第3話:タケルの焦燥とアキラの分析
都庁を出たタケルとアキラは、新宿外郭へと繋がる廃墟となった幹線道路を、静かに進んでいた。夜の冷たい空気が、タケルの火傷を負った肌を刺す。
タケルは、歩きながらも時折、無意識に腰の鉈を握りしめた。その内面には、リョウの重傷、そして熊嵐隊長の頑なな拒絶に対する激しい苛立ちが渦巻いていた。
「タケル、ペースが速い。このエリアは残党が徘徊している可能性がある」アキラが冷静に指摘した。
タケルは足を止めた。
「分かっている。だが、アキラ。俺は、この『怒り』をどうすればいいか分からない」タケルは珍しく、感情を露わにした。「俺たちの敵は、獣ではない。人間だ。その事実に、俺のマタギとしての哲学が揺らいでいる」
「あなたの哲学は、『山』にある」アキラはタケルに向き合った。「『山』は、獣を殺すことで、命を循環させる。しかし、この都市で獣を生み出し、利用するのは『傲慢』だ。それは自然の摂理を壊す、『病巣』だ」
アキラは、タケルがかつて口にした言葉を引用した。
「マタギの掟の一つに、『山の神(獲物)を弄ぶな』というものがあったはずだ。彼らは、その掟を破った。だから、あなたの『狩り』の目的は、変わらない。『病巣』を断ち切り、命の循環を元に戻すことだ。相手が人間でも、獣でも、『狩る』ことに変わりはない」
タケルの目に、再び強い光が宿った。アキラの言葉は、彼の揺らぐ哲学に、新たな『論理』という杭を打ち込んだ。

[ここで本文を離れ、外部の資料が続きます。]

(* ===== verification/Kalloc.v ===== *)
(** * Physical page allocator ([kernel/kalloc.c])

    The free list is threaded through the free pages themselves, as in the
    code: [kmem.freelist] is the address of the first free page and the first
    word of a free page is the address of the next.  The critical sections
    under [kmem.lock] are atomic steps here. *)

From S2P Require Import Prelude Mem.

(** ** Layout constants and macros ([kernel/memlayout.h], [kernel/riscv.h]) *)

Definition PGSIZE : Z := 4096.
Definition KERNBASE : Z := 0x80000000.
Definition PHYSTOP : Z := KERNBASE + 128 * 1024 * 1024.

Definition PGROUNDUP (sz : Z) : Z := Z.land (u64 (sz + PGSIZE - 1)) (Z.lnot (PGSIZE - 1)).
Definition PGROUNDDOWN (a : Z) : Z := Z.land a (Z.lnot (PGSIZE - 1)).

#[global] Arguments PGROUNDUP : simpl never.
#[global] Arguments PGROUNDDOWN : simpl never.

Lemma PGROUNDDOWN_eq a : PGROUNDDOWN a = a / PGSIZE * PGSIZE.
Proof.
  unfold PGROUNDDOWN. rewrite <- Z.ldiff_land.
  change (PGSIZE - 1) with (Z.ones 12). rewrite Z.ldiff_ones_r by lia.
  rewrite Z.shiftl_mul_pow2, Z.shiftr_div_pow2 by lia. done.
Qed.

Lemma PGROUNDUP_eq sz :
  0 <= sz <= 2 ^ 64 - PGSIZE -> PGROUNDUP sz = (sz + PGSIZE - 1) / PGSIZE * PGSIZE.
Proof.
  intros. unfold PGROUNDUP.
  change (Z.land ?x (Z.lnot (PGSIZE - 1))) with (PGROUNDDOWN x).
  rewrite PGROUNDDOWN_eq, u64_small by (unfold PGSIZE in *; lia). done.
Qed.

(** ** State *)

(** Physical memory and [kmem.freelist] ([0] is the null pointer). *)
Record kst := mkKst { kmem : pmem; freelist : Z }.

Definition set_mem (f : pmem -> pmem) (s : kst) : kst := mkKst (f (kmem s)) (freelist s).
Definition set_freelist (p : Z) (s : kst) : kst := mkKst (kmem s) p.

(** ** Operations *)

Section kalloc.
(** The first address after the kernel, [end] in [kernel.ld]. *)
Variable kend : Z.

Definition kfree (pa : Z) : M kst unit :=
  if negb (pa mod PGSIZE =? 0) || (pa <? kend) || (PHYSTOP <=? pa)
  then panic "kfree"
  else
    modify (set_mem (fun m => mem_set m pa 1 PGSIZE));;;
    head <- gets freelist;;
    modify (set_mem (fun m => store64 m pa head));;;
    modify (set_freelist pa).

Definition kalloc : M kst Z :=
  r <- gets freelist;;
  (if negb (r =? 0)
   then next <- gets (fun s => load64 (kmem s) r);; modify (set_freelist next)
   else ret tt);;;
  (if negb (r =? 0)
   then modify (set_mem (fun m => mem_set m r 5 PGSIZE))
   else ret tt);;;
  ret r.

(** The pages the loop of [freerange] visits, in order. *)
Definition page_range (p n : Z) : list Z :=
  (fun i => p + Z.of_nat i * PGSIZE) <$> seq 0 (Z.to_nat n).

Definition freerange (pa_start pa_end : Z) : M kst unit :=
  let p := PGROUNDUP pa_start in
  for_each (page_range p ((pa_end - p) / PGSIZE)) kfree.

Definition kinit : M kst unit := freerange kend PHYSTOP.

(** ** Abstraction: the stack of free pages *)

(** A page that may be on the free list. *)
Definition kpage (pa : Z) : Prop := pa mod PGSIZE = 0 /\ kend <= pa < PHYSTOP.

(** [chain m head l]: the linked list in memory from [head] is [l]. *)
Fixpoint chain (m : pmem) (head : Z) (l : list Z) : Prop :=
  match l with
  | [] => head = 0
  | p :: l => head = p /\ p <> 0 /\ chain m (load64 m p) l
  end.

Definition krep (s : kst) (l : list Z) : Prop :=
  chain (kmem s) (freelist s) l /\ NoDup l /\ Forall kpage l.

(** Nothing but the bytes of page [pa] differs. *)
Definition same_outside (pa : Z) (m m' : pmem) : Prop :=
  forall x, x < pa \/ pa + PGSIZE <= x -> mget m' x = mget m x.

Lemma chain_ext m m' l : forall head,
  chain m head l -> (forall p, p ∈ l -> load64 m' p = load64 m p) -> chain m' head l.
Proof.
  induction l as [|p l IH]; intros head; simpl; [done|].
  intros (-> & Hp & Hc) He. split_and!; [done..|].
  rewrite He by (apply elem_of_cons; auto).
  apply IH; [done|]. intros. apply He. apply elem_of_cons. auto.
Qed.

Lemma kpage_disjoint p q :
  p mod PGSIZE = 0 -> q mod PGSIZE = 0 -> p <> q ->
  p + PGSIZE <= q \/ q + PGSIZE <= p.
Proof. unfold PGSIZE. intros. dlia. Qed.

Lemma kpage_set_mem_chain m m' l head p :
  chain m head l -> Forall kpage l -> kpage p -> p ∉ l -> same_outside p m m' ->
  chain m' head l.
Proof.
  intros Hc Hl [Hp _] Hpl Hs. eapply chain_ext; [done|]. intros q Hq.
  rewrite Forall_forall in Hl. destruct (Hl q Hq) as [Hq' _].
  destruct (kpage_disjoint p q) as [?|?]; [done..|intros ->; done| |];
    apply load64_ext; intros; apply Hs; unfold PGSIZE in *; lia.
Qed.

Hypothesis kend_pos : 0 < kend.

Lemma kfree_eq pa s :
  kpage pa ->
  kfree pa s = Ok tt (mkKst (store64 (mem_set (kmem s) pa 1 PGSIZE) pa (freelist s)) pa).
Proof.
  intros [Ha Hr]. unfold kfree.
  rewrite (proj2 (Z.eqb_eq _ _) Ha), (proj2 (Z.ltb_ge _ _) (proj1 Hr)).
  rewrite (proj2 (Z.leb_gt _ _) (proj2 Hr)). done.
Qed.

Lemma kfree_spec pa s l :
  krep s l -> kpage pa -> pa ∉ l ->
  exists s', kfree pa s = Ok tt s' /\ krep s' (pa :: l) /\
    same_outside pa (kmem s) (kmem s').
Proof.
  intros (Hc & Hnd & Hl) Hpa Hn. eexists. split; [by apply kfree_eq|].
  set (m' := store64 _ _ _).
  assert (Hs : same_outside pa (kmem s) m').
  { intros x Hx. unfold m'. rewrite mget_store64_out by (unfold PGSIZE in *; lia).
    apply mget_set_out; [done|lia]. }
  assert (Hf : 0 <= freelist s < 2 ^ 64).
  { destruct l as [|p l']; simpl in Hc; [lia|]. destruct Hc as (-> & _).
    rewrite Forall_cons in Hl. destruct Hl as [[_ ?] _]. unfold PHYSTOP, KERNBASE in *. lia. }
  split; [|done]. split_and!; [|by constructor|by constructor]. simpl. split_and!; [done| |].
  - destruct Hpa. lia.
  - unfold m' at 2. rewrite load_store64_same by done.
    by eapply kpage_set_mem_chain.
Qed.

Lemma kalloc_empty s : krep s [] -> kalloc s = Ok 0 s.
Proof.
  intros (Hc & _). simpl in Hc. unfold kalloc, bind, gets. rewrite Hc. done.
Qed.

Lemma kalloc_cons_eq s p l :
  krep s (p :: l) ->
  kalloc s = Ok p (mkKst (mem_set (kmem s) p 5 PGSIZE) (load64 (kmem s) p)).
Proof.
  intros (Hc & _). simpl in Hc. destruct Hc as (Hf & Hp & _).
  unfold kalloc, bind, gets. rewrite Hf. rewrite (proj2 (Z.eqb_neq p 0) Hp). done.
Qed.

Lemma kalloc_cons s p l :
  krep s (p :: l) ->
  exists s', kalloc s = Ok p s' /\ krep s' l /\ same_outside p (kmem s) (kmem s').
Proof.
  intros Hk. eexists. split; [by eapply kalloc_cons_eq|].
  assert (Hs : same_outside p (kmem s) (mem_set (kmem s) p 5 PGSIZE)).
  { intros x Hx. apply mget_set_out; [done|lia]. }
  split; [|done]. destruct Hk as (Hc & Hnd & Hl).
  apply NoDup_cons in Hnd as [Hn Hnd]. apply Forall_cons in Hl as [Hp Hl].
  split_and!; [|done..]. simpl in *. destruct Hc as (_ & _ & Hc).
  by eapply kpage_set_mem_chain.
Qed.

(** ** Initialisation *)

Lemma elem_of_page_range p n x :
  x ∈ page_range p n <-> exists i, 0 <= i < n /\ x = p + i * PGSIZE.
Proof.
  unfold page_range. rewrite list_elem_of_fmap. split.
  - intros (i & -> & Hi%elem_of_seq). exists (Z.of_nat i). lia.
  - intros (i & Hi & ->). exists (Z.to_nat i). rewrite elem_of_seq, Z2Nat.id by lia. split; [done|lia].
Qed.

Lemma NoDup_page_range p n : NoDup (page_range p n).
Proof.
  apply NoDup_fmap_2; [|apply NoDup_seq].
  intros i j H. unfold PGSIZE in H. lia.
Qed.

(** The pages between the end of the kernel and the end of memory. *)
Definition all_pages : list Z :=
  page_range (PGROUNDUP kend) ((PHYSTOP - PGROUNDUP kend) / PGSIZE).

Hypothesis kend_le : kend <= PHYSTOP.

Lemma all_pages_kpage : Forall kpage all_pages.
Proof.
  apply Forall_forall. intros x (i & Hi & ->)%elem_of_page_range.
  rewrite PGROUNDUP_eq in * by (unfold PHYSTOP, KERNBASE, PGSIZE in *; lia).
  unfold kpage, PGSIZE in *. split; dlia.
Qed.

(** Freeing fresh pages one after the other stacks them on the list. *)
Lemma kfree_all ps : forall s l,
  krep s l -> Forall kpage ps -> NoDup (ps ++ l) ->
  exists s', for_each ps kfree s = Ok tt s' /\ krep s' (rev ps ++ l).
Proof.
  induction ps as [|p ps IH]; intros s l Hk Hps Hnd; [by exists s|].
  apply Forall_cons in Hps as [Hp Hps]. simpl in Hnd. apply NoDup_cons in Hnd as [Hn Hnd].
  destruct (kfree_spec p s l) as (s1 & Hf & Hk1 & _); [done..| |].
  { intros ?. apply Hn, elem_of_app. by right. }
  destruct (IH s1 (p :: l)) as (s2 & Hf2 & Hk2); [done..| |].
  { rewrite <- Permutation_middle. by constructor. }
  exists s2. simpl. unfold bind. rewrite Hf. split; [done|]. by rewrite <- app_assoc.
Qed.

Lemma kinit_spec s :
  freelist s = 0 -> exists s', kinit s = Ok tt s' /\ krep s' (rev all_pages).
Proof.
  intros Hf. destruct (kfree_all all_pages s []) as (s' & H1 & H2).
  - split_and!; [done|constructor|constructor].
  - apply all_pages_kpage.
  - rewrite app_nil_r. apply NoDup_page_range.
  - rewrite app_nil_r in H2. by exists s'.
Qed.

(** ** Clients of the allocator

    [A] lists the pages handed out and not yet returned.  Clients allocate,
    return a page they own, and write what they like into pages they own. *)

Inductive kstep : kst * list Z -> kst * list Z -> Prop :=
| kstep_alloc s s' p A : kalloc s = Ok p s' -> p <> 0 -> kstep (s, A) (s', p :: A)
| kstep_fail s s' A : kalloc s = Ok 0 s' -> kstep (s, A) (s', A)
| kstep_free s s' p A A' : A ≡ₚ p :: A' -> kfree p s = Ok tt s' -> kstep (s, A) (s', A')
| kstep_write s m' p A : p ∈ A -> same_outside p (kmem s) m' ->
    kstep (s, A) (mkKst m' (freelist s), A).

Definition kinv (c : kst * list Z) : Prop :=
  exists l, krep c.1 l /\ c.2 ++ l ≡ₚ all_pages.

Lemma kinv_parts s A l :
  krep s l -> A ++ l ≡ₚ all_pages -> Forall kpage A /\ NoDup (A ++ l).
Proof.
  intros Hk Hp. split.
  - pose proof all_pages_kpage as H. rewrite <- Hp, Forall_app in H. tauto.
  - rewrite Hp. apply NoDup_page_range.
Qed.

Lemma kstep_inv c c' : kinv c -> kstep c c' -> kinv c'.
Proof.
  intros (l & Hk & Hp) Hs.
  destruct Hs as [s s' p A Ha Hn|s s' A Ha|s s' p A A' HA Hf|s m' p A HpA Hm]; simpl in *;
    destruct (kinv_parts _ _ _ Hk Hp) as [HA' Hnd].
  - destruct l as [|q l].
    { rewrite kalloc_empty in Ha by done. congruence. }
    destruct (kalloc_cons s q l Hk) as (s1 & Ha1 & Hk1 & _).
    rewrite Ha in Ha1. injection Ha1 as -> ->. exists l. split; [done|].
    simpl. rewrite <- Hp. apply Permutation_middle.
  - destruct l as [|q l].
    { rewrite kalloc_empty in Ha by done. injection Ha as <-. by exists []. }
    destruct (kalloc_cons s q l Hk) as (s1 & Ha1 & _). rewrite Ha in Ha1.
    injection Ha1 as <- ->. destruct Hk as ((_ & Hz & _) & _). done.
  - rewrite HA in HA', Hnd, Hp. apply Forall_cons in HA' as [Hpp _].
    simpl in Hnd. apply NoDup_cons in Hnd as [Hn _].
    destruct (kfree_spec p s l) as (s1 & Hf1 & Hk1 & _); [done..| |].
    { intros ?. apply Hn, elem_of_app. by right. }
    rewrite Hf in Hf1. injection Hf1 as ->. exists (p :: l). split; [done|].
    simpl. rewrite <- Hp. symmetry. apply Permutation_middle.
  - exists l. split; [|done]. destruct Hk as (Hc & Hl & Hf). split_and!; [|done..].
    simpl. rewrite Forall_forall in HA'.
    eapply kpage_set_mem_chain; [done|done|by apply HA'| |done].
    intros Hpl. apply NoDup_app in Hnd as (_ & Hd & _). by apply (Hd p).
Qed.

Lemma ksteps_inv c c' : kinv c -> rtc kstep c c' -> kinv c'.
Proof. intros H Hr. revert H. induction Hr; eauto using kstep_inv. Qed.

(** C9: after [kinit], whatever clients do with the pages they own, the pages
    handed out and the pages on the free list are always exactly the pages of
    memory, each once: no page is handed out twice, none is lost, [kalloc] fails
    only when every page is in use, and returning an owned page never panics. *)
Theorem kalloc_partition s s0 s1 A :
  freelist s = 0 -> kinit s = Ok tt s0 -> rtc kstep (s0, []) (s1, A) ->
  exists l, krep s1 l /\ A ++ l ≡ₚ all_pages /\ NoDup (A ++ l) /\
    (exists p s2, kalloc s1 = Ok p s2 /\ (p = 0 <-> A ≡ₚ all_pages)) /\
    (forall p, p ∈ A -> exists s2, kfree p s1 = Ok tt s2).
Proof.
  intros Hf Hi Hr. destruct (kinit_spec s Hf) as (s0' & Hi' & Hk0).
  rewrite Hi in Hi'. injection Hi' as <-.
  destruct (ksteps_inv (s0, []) (s1, A)) as (l & Hk & Hp); [|done|].
  { exists (rev all_pages). simpl. split; [done|]. by rewrite <- Permutation_rev. }
  simpl in *. destruct (kinv_parts _ _ _ Hk Hp) as [HA Hnd].
  exists l. split_and!; [done..| |].
  - destruct l as [|q l].
    + rewrite app_nil_r in Hp. exists 0, s1. rewrite kalloc_empty by done. done.
    + destruct (kalloc_cons s1 q l Hk) as (s2 & Ha & _). exists q, s2. split; [done|].
      split; [intros ->; by destruct Hk as ((_ & Hz & _) & _)|].
      intros HA'. rewrite HA' in Hp. apply Permutation_length in Hp.
      rewrite length_app in Hp. simpl in Hp. lia.
  - intros p HpA. rewrite Forall_forall in HA. eexists. apply kfree_eq. by apply HA.
Qed.

(** [kfree] panics on every address that is not a page of the allocator. *)
Lemma kfree_rejects pa s : ~ kpage pa -> kfree pa s = Panic "kfree".
Proof.
  intros Hn. unfold kfree. case_if; [done|].
  destruct Hn. split; [|lia]. destruct (Z.eqb_spec (pa mod PGSIZE) 0); done.
Qed.
End kalloc.

(** A machine with two free pages, booted, and with one page handed out. *)
Definition two_pages_kend : Z := PHYSTOP - 2 * PGSIZE.
Definition two_pages_boot : kst := run_state (mkKst ∅ 0) (kinit two_pages_kend (mkKst ∅ 0)).

Lemma kalloc_partition_witness :
  exists s1 l, krep two_pages_kend s1 l /\
    [PHYSTOP - PGSIZE] ++ l ≡ₚ all_pages two_pages_kend.
Proof.
  destruct (kalloc_partition two_pages_kend ltac:(done) ltac:(done)
              (mkKst ∅ 0) two_pages_boot (run_state (mkKst ∅ 0) (kalloc two_pages_boot))
              [PHYSTOP - PGSIZE]) as (l & H1 & H2 & _).
  - reflexivity.
  - apply (run_state_ok (fun _ => true)); [by intros []|vm_compute; reflexivity].
  - apply rtc_once, kstep_alloc; [|discriminate].
    apply (run_state_ok (Z.eqb (PHYSTOP - PGSIZE))); [|vm_compute; reflexivity].
    intros b Hb. symmetry. by apply Z.eqb_eq.
  - exists (run_state (mkKst ∅ 0) (kalloc two_pages_boot)), l. split; [exact H1|exact H2].
Defined.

「…ありがとう、アキラ。お前の頭脳は、俺の感情という『暴走する獲物』を制御してくれる」
タケルが冷静さを取り戻したのを確認し、アキラはタブレットを取り出した。
「さて、本題だ。俺は、敵の真の目的を『異形種を利用した都市の兵器実験』と分析している」
アキラは、都庁襲撃時の獣の動きのパターンをタケルに見せた。
「奴らが最も執拗に狙ったのは、マタギの指揮系統と補給線だった。これは、獣の本能ではなく、戦術を学習するプログラムに基づいている」
「俺たちの動きを、すべてデータ化していたと?」タケルが低い声で呻く。
「おそらく、そうだ。そして、都庁のシステムへのハッキングも、俺たちの対抗策、特にユキの解析能力のレベルを探るための『挑発』だった」
アキラは結論づけた。
「つまり、敵は、『都市を舞台に、マタギという強敵を仮想敵にした、完璧な生物兵器の運用データ』を欲している。彼らは俺たちを、ただの『研究材料』としか見ていない」
タケルの握る鉈に力がこもった。彼らの仲間は、研究材料の犠牲になったのだ。
「研究施設に潜入する目的は二つ。一つは、ドクター・Aという研究責任者の特定。もう一つは、全ての研究データと制御システムを破壊することだ。それが、これ以上、東京が実験場にならないための唯一の道だ」
ユキの構築した『影のネットワーク』を通じて、二人は最終的な侵入経路を確認した。
『施設外周の警備は、残党の異形種が担っています。タケルさんの『静音性』をもってすれば、接触を避けて侵入は可能です。問題は、地下です』ユキの声が響く。
「地下に何がある?」タケルが問う。
『施設の地下には、旧式ながら強固な鋼鉄製のセキュリティドアが残っています。外部からはハッキング不可能。突破するには、物理的な力が必要です』
アキラはインフラマップを見ながら、即座に判断を下した。
「正面突破は、警備チームを呼ぶ。タケル、俺のルートに従ってくれ。施設の廃液処理管を利用する。ここは、ユキの解析で唯一、センサーが機能していない死角だ」
「廃液処理管…狭すぎる。だが、俺の潜入術には最適だ」タケルが頷いた。
アキラは、懐から小型の遠隔操作式「クローラー(探査機)」を取り出した。
「タケル。このクローラーが、処理管の内部構造をスキャンし、あなたの『目』になる。俺は外部から、緊急時の爆破ルートと、ユキへの通信を確保する。あなたは、この廃墟の『地下』を狩ってくれ」
夜の闇の中、タケルとアキラは、互いの任務を再確認し合った。彼らは、それぞれの役割を完全に信頼し、誰も知らない『影の狩り』へと踏み出そうとしていた。